As the children were approaching a year in the refugee agency’s custody, their aunt held out hope that they’d be reunited. During this period, other children in the family who’d arrived at the border had already been processed through the system and released to other family members. The aunt believed that it was still just a matter of time.
But the siblings weren’t released. Instead, they were transferred to another foster care program.
The family is unsure of when it started, but around this time the girl began to tell them that she was cutting herself; her grandmother recalls that it was the tender skin on the inside of her arms. On the video calls, she told the family she hated life without them and wanted to end hers out of desperation. One time, she rammed her head into a wall, busting it open so badly she required a brief hospitalization. Her aunt and grandmother learned this from her, after the fact; they said they were never notified by ORR. And they said their child had never harmed herself before coming to the United States.
The girl wasn’t only hospitalized for self-injurious behavior. Doña Amalia and other family members recall that the girl had an operation that may have been a tonsillectomy, another procedure they learned about only afterward. The family said they weren’t informed about it by ORR or given the chance to opt the girl out. They said they likely wouldn’t have opposed the procedure, but said case workers who were in communication with the family never informed them or gave them options when it came to medical decisions.
Gordon, the immigration attorney, told me that’s not uncommon. “I wasn’t aware of any policy that required consent,” she told me.
With the girl’s situation deteriorating, in early 2015, the process fell apart. They stopped getting calls from anyone associated with the girl’s case. And their calls weren’t being answered. The family wouldn’t hear from the two children again – or hear anything about them – for five years.
They said they called and called the phone number that had previously connected them to the children. For months, there was no answer.
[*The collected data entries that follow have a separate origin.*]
(* ===== verification/PyFloat.v ===== *)
(** * Python's [float]: IEEE 754 binary64

    A Python [float] is a C double.  [float] is the kernel-computable
    specification of IEEE 754 arithmetic of the standard library, fixed at
    53 bits of precision and exponent bound 1024, with the rounding, the signed
    zeros, the infinities and the NaN of the hardware.  Nothing is assumed:
    every operation below evaluates by [vm_compute].

    [f_of_ratio] is the correctly rounded quotient of two integers, which is
    both Python's [int / int] and the value of a decimal literal (the literal
    [0.05] is the double nearest 5/100). *)

From Stdlib Require Import ZArith Lia Bool List Ascii String.
From Stdlib Require Export SpecFloat.
From stdpp Require Import base decidable option list strings.
From S2P Require Import Prelude.
Open Scope Z_scope.

Definition float : Type := spec_float.

(** ** Arithmetic *)

Definition fadd : float → float → float := SFadd 53 1024.
Definition fsub : float → float → float := SFsub 53 1024.
Definition fmul : float → float → float := SFmul 53 1024.
Definition fdiv : float → float → float := SFdiv 53 1024.
Definition fabs : float → float := SFabs.
Definition fneg : float → float := SFopp.

(** ** Comparison.  [x > y] is [flt y x]; a comparison with NaN is [False]. *)

Definition flt : float → float → bool := SFltb.
Definition fle : float → float → bool := SFleb.
Definition feq : float → float → bool := SFeqb.

Definition is_nan (x : float) : bool :=
  match x with S754_nan => true | _ => false end.
Definition is_zero (x : float) : bool :=
  match x with S754_zero _ => true | _ => false end.
Definition is_finite (x : float) : bool :=
  match x with S754_zero _ | S754_finite _ _ _ => true | _ => false end.

(** ** Conversions *)

(** [float(z)] for an integer, before the overflow test. *)
Definition f_of_Z (z : Z) : float := binary_normalize 53 1024 z 0 false.

(** The double nearest [n / d]. *)
Definition f_of_ratio (neg : bool) (n d : positive) : float :=
  let '(m, e, l) := SFdiv_core_binary 53 1024 (Zpos n) 0 (Zpos d) 0 in
  binary_round_aux 53 1024 neg m e l.

(** A decimal literal of the source, written as a ratio of integers. *)
Definition flit (n : Z) (d : positive) : float :=
  match n with
  | Z0 => S754_zero false
  | Zpos p => f_of_ratio false p d
  | Zneg p => f_of_ratio true p d
  end.

Definition f0 : float := S754_zero false.
Definition f1 : float := flit 1 1.

(** [int(x)] truncates towards zero; [None] for NaN and the infinities, where
    Python raises. *)
Definition f_trunc (x : float) : option Z :=
  match x with
  | S754_zero _ => Some 0
  | S754_finite s m e =>
      let a := match e with
               | Zneg p => Zpos m / Z.pow_pos 2 p
               | Z0 => Zpos m
               | Zpos p => Zpos m * Z.pow_pos 2 p
               end in
      Some (if s then - a else a)
  | _ => None
  end.

(** [round(x)] of a float: the nearest integer, ties to even. *)
Definition f_round (x : float) : option Z :=
  match x with
  | S754_zero _ => Some 0
  | S754_finite s m e =>
      let a := match e with
               | Zneg p =>
                   let d := Z.pow_pos 2 p in
                   let q := Zpos m / d in
                   let r := Zpos m mod d in
                   match 2 * r ?= d with
                   | Lt => q
                   | Gt => q + 1
                   | Eq => if Z.even q then q else q + 1
                   end
               | Z0 => Zpos m
               | Zpos p => Zpos m * Z.pow_pos 2 p
               end in
      Some (if s then - a else a)
  | _ => None
  end.

(** Python's two-argument [min] and [max] on floats return the first argument
    unless the second is strictly smaller (greater). *)
Definition fmin (x y : float) : float := if flt y x then y else x.
Definition fmax (x y : float) : float := if flt x y then y else x.

(** [sum(l)] of floats: the left fold from the integer 0, which adds exactly. *)
Definition fsum (l : list float) : float := fold_left fadd l f0.

Create HintDb py_float.

(** ** The order of the doubles

    Every double that is not NaN has a rank, a triple of integers whose
    lexicographic order is the order of the doubles. *)

Definition rank (x : float) : Z * Z * Z :=
  match x with
  | S754_infinity true => (-2, 0, 0)
  | S754_finite true m e => (-1, - e, Zneg m)
  | S754_zero _ | S754_nan => (0, 0, 0)
  | S754_finite false m e => (1, e, Zpos m)
  | S754_infinity false => (2, 0, 0)
  end.

Definition lex3 (a b : Z * Z * Z) : comparison :=
  let '(a1, a2, a3) := a in
  let '(b1, b2, b3) := b in
  match a1 ?= b1 with
  | Eq => match a2 ?= b2 with Eq => a3 ?= b3 | c => c end
  | c => c
  end.

Lemma fcompare_rank (x y : float) :
  is_nan x = false → is_nan y = false →
  SFcompare x y = Some (lex3 (rank x) (rank y)).
Proof.
  intros Hx Hy.
  destruct x as [sx|sx| |sx mx ex]; try discriminate Hx;
    destruct y as [sy|sy| |sy my ey]; try discriminate Hy;
    try destruct sx; try destruct sy; simpl; try reflexivity.
  - rewrite Z.compare_opp, (Z.compare_antisym ex ey).
    by destruct (ex ?= ey).
Qed.

Lemma lex3_antisym a b : lex3 b a = CompOpp (lex3 a b).
Proof.
  destruct a as [[a1 a2] a3], b as [[b1 b2] b3]; simpl.
  rewrite (Z.compare_antisym a1 b1), (Z.compare_antisym a2 b2), (Z.compare_antisym a3 b3).
  by destruct (a1 ?= b1), (a2 ?= b2), (a3 ?= b3).
Qed.

Lemma lex3_lt a b :
  lex3 a b = Lt ↔
  let '(a1, a2, a3) := a in let '(b1, b2, b3) := b in
  a1 < b1 ∨ (a1 = b1 ∧ (a2 < b2 ∨ (a2 = b2 ∧ a3 < b3))).
Proof.
  destruct a as [[a1 a2] a3], b as [[b1 b2] b3]; simpl.
  destruct (Z.compare_spec a1 b1), (Z.compare_spec a2 b2), (Z.compare_spec a3 b3);
    split; intros; try discriminate; try reflexivity; lia.
Qed.

Lemma flt_rank (x y : float) :
  flt x y = true ↔ is_nan x = false ∧ is_nan y = false ∧ lex3 (rank x) (rank y) = Lt.
Proof.
  destruct (is_nan x) eqn:Hx; [by destruct x; split; intros; destruct_and?|].
  destruct (is_nan y) eqn:Hy; [by destruct y; destruct x; split; intros; destruct_and?|].
  unfold flt, SFltb. rewrite (fcompare_rank x y Hx Hy).
  destruct (lex3 _ _); intuition congruence.
Qed.

Lemma flt_irrefl (x : float) : flt x x = false.
Proof.
  destruct (flt x x) eqn:E; [|done].
  apply flt_rank in E as (_ & _ & E). apply lex3_lt in E.
  destruct (rank x) as [[? ?] ?]. lia.
Qed.

Lemma flt_asym (x y : float) : flt x y = true → flt y x = false.
Proof.
  intros H. destruct (flt y x) eqn:E; [|done].
  apply flt_rank in H as (_ & _ & H), E as (_ & _ & E).
  rewrite lex3_antisym, H in E. discriminate.
Qed.

Lemma flt_trans (x y z : float) : flt x y = true → flt y z = true → flt x z = true.
Proof.
  rewrite !flt_rank, !lex3_lt. intros (? & ? & H1) (? & ? & H2).
  destruct (rank x) as [[? ?] ?], (rank y) as [[? ?] ?], (rank z) as [[? ?] ?].
  repeat split; [done..|]. lia.
Qed.

(** [x <= y] is the negation of [y < x] on numbers; both are false on NaN. *)
Lemma fle_flt (x y : float) :
  fle x y = negb (is_nan x) && negb (is_nan y) && negb (flt y x).
Proof.
  unfold fle, flt, SFleb, SFltb.
  destruct (is_nan x) eqn:Hx; [by destruct x|].
  destruct (is_nan y) eqn:Hy; [by destruct x as [| | |], y|]. simpl.
  rewrite (fcompare_rank x y Hx Hy), (fcompare_rank y x Hy Hx), lex3_antisym.
  by destruct (lex3 (rank y) (rank x)).
Qed.

Lemma flt_nan_l (x y : float) : flt x y = true → is_nan x = false.
Proof. by intros (? & _)%flt_rank. Qed.

Lemma flt_nan_r (x y : float) : flt x y = true → is_nan y = false.
Proof. by intros (_ & ? & _)%flt_rank. Qed.

Lemma fle_rank (x y : float) :
  fle x y = true ↔ is_nan x = false ∧ is_nan y = false ∧ lex3 (rank y) (rank x) ≠ Lt.
Proof.
  rewrite fle_flt, !andb_true_iff, !negb_true_iff, <- (not_true_iff_false (flt y x)).
  rewrite flt_rank. tauto.
Qed.

Lemma fle_trans (x y z : float) : fle x y = true → fle y z = true → fle x z = true.
Proof.
  rewrite !fle_rank, !lex3_lt. intros (? & ? & H1) (? & ? & H2).
  destruct (rank x) as [[? ?] ?], (rank y) as [[? ?] ?], (rank z) as [[? ?] ?].
  repeat split; [done..|]. lia.
Qed.

#[export] Hint Resolve fle_trans flt_irrefl flt_asym flt_trans flt_nan_l flt_nan_r : py_float.

(** Literals evaluate to the doubles Python reads. *)
Example flit_twentieth : flit 5 100 = S754_finite false 7205759403792794 (-57).
Proof. reflexivity. Qed.

Example flit_sum : feq (fadd (flit 1 10) (flit 2 10)) (flit 3 10) = false.
Proof. reflexivity. Qed.

Example f_round_half_even : (f_round (flit 5 2), f_round (flit 7 2), f_round (flit (-5) 2)) = (Some 2, Some 4, Some (-2)).
Proof. reflexivity. Qed.

(** ** Magnitude of a rounded result

    Rounding a product to 53 bits raises the exponent of the exact result's
    53-bit window by at most one. *)

Lemma digits2_log2 (p : positive) : Zpos (digits2_pos p) = Z.log2 (Zpos p) + 1.
Proof.
  induction p as [p IH|p IH|]; cbn [digits2_pos]; [| |done];
    rewrite Pos2Z.inj_succ, IH.
  - rewrite (Pos2Z.inj_xI p), Z.log2_succ_double by lia. lia.
  - rewrite (Pos2Z.inj_xO p), Z.log2_double by lia. lia.
Qed.

Lemma Zdigits2_log2 (m : Z) : 0 < m → Zdigits2 m = Z.log2 m + 1.
Proof. destruct m as [|p|p]; try lia. intros _. apply digits2_log2. Qed.

Lemma iter_pos_iter {A} (f : A → A) (n : positive) (x : A) :
  SpecFloat.iter_pos f n x = Nat.iter (Pos.to_nat n) f x.
Proof.
  revert x. induction n as [n IH|n IH|]; intros x; cbn [SpecFloat.iter_pos]; [| |done].
  - rewrite !IH, Pos2Nat.inj_xI, <- Nat.iter_add, <- Nat.iter_succ_r.
    f_equal. lia.
  - rewrite !IH, Pos2Nat.inj_xO, <- Nat.iter_add. f_equal. lia.
Qed.

Lemma shr_1_m mrs : 0 <= shr_m mrs → shr_m (shr_1 mrs) = shr_m mrs / 2.
Proof.
  destruct mrs as [m r s]; cbn [shr_m]; intros Hm.
  rewrite <- Z.div2_div. destruct m as [|[p|p|]|p]; try reflexivity. lia.
Qed.

Lemma shr_iter_m (n : nat) mrs :
  0 <= shr_m mrs → shr_m (Nat.iter n shr_1 mrs) = shr_m mrs / 2 ^ Z.of_nat n.
Proof.
  induction n as [|n IH]; intros Hm; [by rewrite Z.div_1_r|].
  cbn [Nat.iter nat_rect]. change (nat_rect _ mrs _ n) with (Nat.iter n shr_1 mrs).
  rewrite shr_1_m, IH by (try rewrite IH by done; try done; apply Z.div_pos; lia).
  rewrite Nat2Z.inj_succ, Z.pow_succ_r, (Z.mul_comm 2), Z.div_div by lia. done.
Qed.

(** The mantissa and exponent after aligning to the 53-bit window. *)
Lemma shr_fexp_spec (m e : Z) (l : location) :
  0 < m →
  let '(mrs, e') := shr_fexp 53 1024 m e l in
  e' = Z.max e (Z.max (Z.log2 m + 1 + e - 53) (-1074)) ∧
  shr_m mrs = m / 2 ^ (e' - e).
Proof.
  intros Hm. unfold shr_fexp. rewrite Zdigits2_log2 by done.
  unfold fexp, emin. change (3 - 1024 - 53) with (-1074).
  set (n := Z.max (Z.log2 m + 1 + e - 53) (-1074) - e).
  assert (Hl : shr_m (shr_record_of_loc m l) = m) by (destruct l as [|[]]; done).
  destruct n as [|p|p] eqn:En; simpl.
  - split; [lia|]. rewrite Z.sub_diag, Z.div_1_r. done.
  - split; [lia|]. rewrite iter_pos_iter, shr_iter_m, Hl by lia.
    do 2 f_equal. lia.
  - split; [lia|]. rewrite Z.sub_diag, Z.div_1_r. done.
Qed.

Lemma round_nearest_even_bound m l : m <= round_nearest_even m l <= m + 1.
Proof. destruct l as [|[]]; simpl; try lia. destruct (Z.even m); lia. Qed.

Lemma log2_div_pow2 (m k : Z) :
  0 <= k → 0 < m / 2 ^ k → Z.log2 (m / 2 ^ k) = Z.log2 m - k.
Proof.
  intros Hk Hm.
  assert (H2 : 0 < 2 ^ k) by (apply Z.pow_pos_nonneg; lia).
  assert (0 < m) as Hpos.
  { destruct (Z.le_gt_cases m 0) as [Hle|]; [|done].
    pose proof (Z.div_le_mono m 0 (2 ^ k) H2 Hle). rewrite Z.div_0_l in *; lia. }
  assert (k <= Z.log2 m).
  { destruct (Z.le_gt_cases k (Z.log2 m)) as [|Hgt]; [done|].
    rewrite Z.div_small in Hm; [lia|]. split; [lia|]. apply Z.log2_lt_pow2; lia. }
  rewrite <- Z.shiftr_div_pow2, Z.log2_shiftr by done. lia.
Qed.

Lemma window_mantissa_bound (m e e' : Z) :
  0 < m → e' = Z.max e (Z.max (Z.log2 m + 1 + e - 53) (-1074)) →
  m / 2 ^ (e' - e) < 2 ^ 53.
Proof.
  intros Hm ->. apply Z.div_lt_upper_bound; [apply Z.pow_pos_nonneg; lia|].
  rewrite <- Z.pow_add_r by lia.
  apply Z.lt_le_trans with (2 ^ (Z.log2 m + 1)); [by apply Z.log2_spec|].
  apply Z.pow_le_mono_r; lia.
Qed.

(** A rounded positive result keeps its sign, is never NaN, and its exponent is
    at most one above the window of the exact result. *)
Lemma round_aux_magnitude (s : bool) (m e : Z) (l : location) :
  0 < m →
  match binary_round_aux 53 1024 s m e l with
  | S754_finite s' _ e' =>
      s' = s ∧ e' <= Z.max e (Z.max (Z.log2 m + 1 + e - 53) (-1074)) + 1 ∧ e' <= 971
  | S754_zero s' => s' = s
  | S754_infinity s' =>
      s' = s ∧ 971 < Z.max e (Z.max (Z.log2 m + 1 + e - 53) (-1074)) + 1
  | S754_nan => False
  end.
Proof.
  intros Hm. unfold binary_round_aux.
  pose proof (shr_fexp_spec m e l Hm) as H1.
  destruct (shr_fexp 53 1024 m e l) as [mrs' e']. destruct H1 as [He' Hm'].
  pose proof (window_mantissa_bound m e e' Hm He') as Hb.
  assert (0 <= shr_m mrs') by (rewrite Hm'; apply Z.div_pos; [lia|apply Z.pow_pos_nonneg; lia]).
  pose proof (round_nearest_even_bound (shr_m mrs') (loc_of_shr_record mrs')) as Hr.
  set (m1 := round_nearest_even _ _) in *.
  destruct (Z.eq_dec m1 0) as [E0|Hne].
  - rewrite E0. unfold shr_fexp, fexp, emin. cbn [Zdigits2].
    change (3 - 1024 - 53) with (-1074).
    destruct (Z.max (0 + e' - 53) (-1074) - e') eqn:En; simpl; try done. lia.
  - assert (0 < m1) as Hm1 by lia.
    pose proof (shr_fexp_spec m1 e' loc_Exact Hm1) as H2.
    destruct (shr_fexp 53 1024 m1 e' loc_Exact) as [mrs'' e'']. destruct H2 as [He'' Hm''].
    assert (Z.log2 m1 <= 53) by (rewrite <- (Z.log2_pow2 53) by lia; apply Z.log2_le_mono; lia).
    assert (0 <= shr_m mrs'') by (rewrite Hm''; apply Z.div_pos; [lia|apply Z.pow_pos_nonneg; lia]).
    destruct (shr_m mrs'') as [|p|p]; [done| |lia].
    destruct (Z.leb_spec e'' (1024 - 53)); repeat split; lia.
Qed.

(** A constant whose exponent is far enough below zero shrinks every number. *)
Lemma fmul_shrinks (mc mx : positive) (ec ex : Z) :
  Z.log2 (Zpos mc) + Z.log2 (Zpos mx) + ec < 50 → ec <= -2 → -1073 < ex → ex <= 971 →
  flt (fmul (S754_finite false mc ec) (S754_finite false mx ex)) (S754_finite false mx ex) = true.
Proof.
  intros Hlog Hec Hex Hex2. unfold fmul, SFmul. cbn [xorb].
  pose proof (round_aux_magnitude false (Zpos (mc * mx)) (ec + ex) loc_Exact eq_refl) as H.
  assert (Z.log2 (Zpos (mc * mx)) <= Z.log2 (Zpos mc) + Z.log2 (Zpos mx) + 1)
    by (rewrite Pos2Z.inj_mul; apply Z.log2_mul_above; lia).
  destruct (binary_round_aux 53 1024 false (Zpos (mc * mx)) (ec + ex) loc_Exact)
    as [s|s| |s m e]; [by subst| |done|].
  - destruct H as [_ H]. lia.
  - destruct H as (-> & He & _). unfold flt, SFltb, SFcompare.
    assert ((e ?= ex) = Lt) as -> by (apply Z.compare_lt_iff; lia). done.
Qed.

(** The doubles proper: 53-bit mantissas at their canonical exponents. *)
Definition valid_float (x : float) : bool := valid_binary 53 1024 x.

Lemma valid_finite (s : bool) (m : positive) (e : Z) :
  valid_float (S754_finite s m e) = true → Z.log2 (Zpos m) <= 52 ∧ -1074 <= e <= 971.
Proof.
  unfold valid_float, valid_binary, bounded, canonical_mantissa, fexp, emin.
  rewrite andb_true_iff, Z.eqb_eq, Z.leb_le, digits2_log2. lia.
Qed.

(** A twentieth of a number above one is below that number. *)
Lemma fmul_twentieth (x : float) :
  valid_float x = true → is_finite x = true → flt f1 x = true →
  flt (fmul (flit 5 100) x) x = true.
Proof.
  intros Hv Hfin H1. apply flt_rank in H1 as (_ & _ & H1). apply lex3_lt in H1.
  change (rank f1) with (1, -52, 4503599627370496) in H1.
  destruct x as [s|s| |[] m e]; simpl in H1; try done; try lia.
  apply valid_finite in Hv. rewrite flit_twentieth.
  apply fmul_shrinks; [|lia..]. change (Z.log2 7205759403792794) with 52. lia.
Qed.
Eventually, the line was disconnected. A few of the children’s records were lost as the family moved around North Carolina, and some were ruined in a flood in 2016. But several were carefully saved in two plastic bags, and in one I found a document with phone numbers related to the girl’s former case worker. One was out of service. Another had a new user who’s unrelated to the federal shelter system.
There are some circumstances in which the government will decide not to place children with their sponsors, such as when ORR discovers that a family member has a history of abuse or a criminal record. If that happened in this case, I’ve been unable to find a record of it. And the family was never told. They recalled no phone call, letter or any communication that explained why the government didn’t release the children to them.
It’s true that the girl isn’t related to her aunt and grandmother by blood. The girl’s mother gave birth to her before getting involved with Doña Amalia’s son, the boy’s father. But the girl was raised in Doña Amalia’s household in Honduras, just like her brother, and was part of the family. Even if this detail mattered to ORR – and the family says they were forthcoming about it – it could only have shifted the girl from category 2 to category 3. And the sponsorship process had appeared to be well underway until, suddenly, it wasn’t.
Every morning and every night, Doña Amalia prays for her two grandchildren. It’s the very first thing she does when she makes her way out of bed to put a pot on for coffee. And it’s the last thing she does before she lies down to rest at the end of the day. Everyone in the family pines for the children, but at 94, Doña Amalia is the one most worried she’ll never see them again.